Available records:
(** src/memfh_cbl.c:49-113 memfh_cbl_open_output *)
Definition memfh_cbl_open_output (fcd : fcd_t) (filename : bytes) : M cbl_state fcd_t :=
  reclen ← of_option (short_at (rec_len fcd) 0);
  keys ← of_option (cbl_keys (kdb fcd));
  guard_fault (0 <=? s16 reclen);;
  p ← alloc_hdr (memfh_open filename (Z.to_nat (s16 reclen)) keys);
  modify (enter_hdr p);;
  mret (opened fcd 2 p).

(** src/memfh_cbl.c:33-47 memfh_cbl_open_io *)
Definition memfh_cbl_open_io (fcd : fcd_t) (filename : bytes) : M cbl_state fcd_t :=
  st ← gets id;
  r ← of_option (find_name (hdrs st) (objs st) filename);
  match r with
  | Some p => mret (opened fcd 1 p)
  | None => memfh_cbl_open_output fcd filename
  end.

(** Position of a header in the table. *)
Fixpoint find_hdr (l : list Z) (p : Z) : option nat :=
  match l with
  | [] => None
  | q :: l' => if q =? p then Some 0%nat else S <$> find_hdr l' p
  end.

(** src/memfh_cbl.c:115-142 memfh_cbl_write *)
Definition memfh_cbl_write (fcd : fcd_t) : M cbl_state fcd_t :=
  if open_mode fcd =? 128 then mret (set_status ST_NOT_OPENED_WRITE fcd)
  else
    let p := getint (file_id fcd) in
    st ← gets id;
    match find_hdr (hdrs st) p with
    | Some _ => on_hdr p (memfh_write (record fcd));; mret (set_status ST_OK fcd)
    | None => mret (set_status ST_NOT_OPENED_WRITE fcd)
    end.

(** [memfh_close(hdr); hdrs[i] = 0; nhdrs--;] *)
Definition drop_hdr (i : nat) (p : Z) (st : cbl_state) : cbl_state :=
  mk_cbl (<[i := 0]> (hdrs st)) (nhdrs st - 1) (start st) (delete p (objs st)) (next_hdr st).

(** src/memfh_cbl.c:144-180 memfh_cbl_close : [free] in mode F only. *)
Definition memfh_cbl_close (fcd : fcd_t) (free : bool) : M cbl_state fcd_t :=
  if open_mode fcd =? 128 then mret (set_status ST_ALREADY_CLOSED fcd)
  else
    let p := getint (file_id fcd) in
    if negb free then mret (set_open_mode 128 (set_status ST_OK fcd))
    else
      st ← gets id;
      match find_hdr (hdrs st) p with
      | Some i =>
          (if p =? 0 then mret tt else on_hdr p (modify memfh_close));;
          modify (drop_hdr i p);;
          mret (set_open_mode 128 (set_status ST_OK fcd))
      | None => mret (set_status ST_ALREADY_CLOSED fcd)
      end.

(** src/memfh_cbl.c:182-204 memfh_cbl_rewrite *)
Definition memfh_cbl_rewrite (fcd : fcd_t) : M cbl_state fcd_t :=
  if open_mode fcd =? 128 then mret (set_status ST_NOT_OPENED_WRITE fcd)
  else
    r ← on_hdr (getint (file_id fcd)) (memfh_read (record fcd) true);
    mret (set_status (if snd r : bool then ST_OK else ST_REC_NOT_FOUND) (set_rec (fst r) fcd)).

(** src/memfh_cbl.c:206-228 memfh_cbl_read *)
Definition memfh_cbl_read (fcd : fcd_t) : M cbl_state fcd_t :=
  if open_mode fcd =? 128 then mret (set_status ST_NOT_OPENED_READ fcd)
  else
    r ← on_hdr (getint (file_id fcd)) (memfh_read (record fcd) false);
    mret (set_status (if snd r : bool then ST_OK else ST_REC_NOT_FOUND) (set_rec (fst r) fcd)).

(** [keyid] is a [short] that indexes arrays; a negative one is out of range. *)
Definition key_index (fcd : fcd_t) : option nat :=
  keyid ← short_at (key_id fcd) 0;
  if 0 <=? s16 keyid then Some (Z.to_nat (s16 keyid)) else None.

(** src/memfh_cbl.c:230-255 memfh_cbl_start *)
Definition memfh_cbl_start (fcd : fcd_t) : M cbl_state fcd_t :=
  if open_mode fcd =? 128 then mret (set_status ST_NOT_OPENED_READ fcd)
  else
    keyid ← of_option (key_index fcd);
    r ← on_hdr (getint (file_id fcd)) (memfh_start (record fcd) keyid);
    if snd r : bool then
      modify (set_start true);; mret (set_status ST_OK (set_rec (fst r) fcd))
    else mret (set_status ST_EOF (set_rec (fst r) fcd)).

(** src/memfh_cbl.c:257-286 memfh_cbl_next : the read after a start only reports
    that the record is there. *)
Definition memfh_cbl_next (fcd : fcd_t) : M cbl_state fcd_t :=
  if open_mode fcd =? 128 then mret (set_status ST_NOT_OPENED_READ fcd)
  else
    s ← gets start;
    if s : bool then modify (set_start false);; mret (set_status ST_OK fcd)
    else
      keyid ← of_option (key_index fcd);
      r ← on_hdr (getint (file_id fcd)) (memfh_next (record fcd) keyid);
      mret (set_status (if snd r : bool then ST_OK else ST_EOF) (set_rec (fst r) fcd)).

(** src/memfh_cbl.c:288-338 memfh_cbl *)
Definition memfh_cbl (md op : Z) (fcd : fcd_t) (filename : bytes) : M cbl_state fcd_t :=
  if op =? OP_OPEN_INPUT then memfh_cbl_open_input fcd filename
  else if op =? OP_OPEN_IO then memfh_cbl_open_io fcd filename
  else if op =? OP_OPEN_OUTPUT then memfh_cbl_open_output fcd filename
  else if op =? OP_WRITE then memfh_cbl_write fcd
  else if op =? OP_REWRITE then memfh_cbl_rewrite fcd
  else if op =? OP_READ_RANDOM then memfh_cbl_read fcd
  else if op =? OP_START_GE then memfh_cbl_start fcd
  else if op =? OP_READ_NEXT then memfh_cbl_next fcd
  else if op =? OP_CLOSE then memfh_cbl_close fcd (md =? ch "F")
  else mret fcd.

What is needed:
Look back at the data above. Transcribe exactly the lines starting at the line that contains "Definition drop_hdr (i" and ending at the line that contains "if open_mode fcd =? 128 then mret (set_status ST_ALREADY_CLOSED".

Solution to the exercise:
Definition drop_hdr (i : nat) (p : Z) (st : cbl_state) : cbl_state :=
  mk_cbl (<[i := 0]> (hdrs st)) (nhdrs st - 1) (start st) (delete p (objs st)) (next_hdr st).

(** src/memfh_cbl.c:144-180 memfh_cbl_close : [free] in mode F only. *)
Definition memfh_cbl_close (fcd : fcd_t) (free : bool) : M cbl_state fcd_t :=
  if open_mode fcd =? 128 then mret (set_status ST_ALREADY_CLOSED fcd)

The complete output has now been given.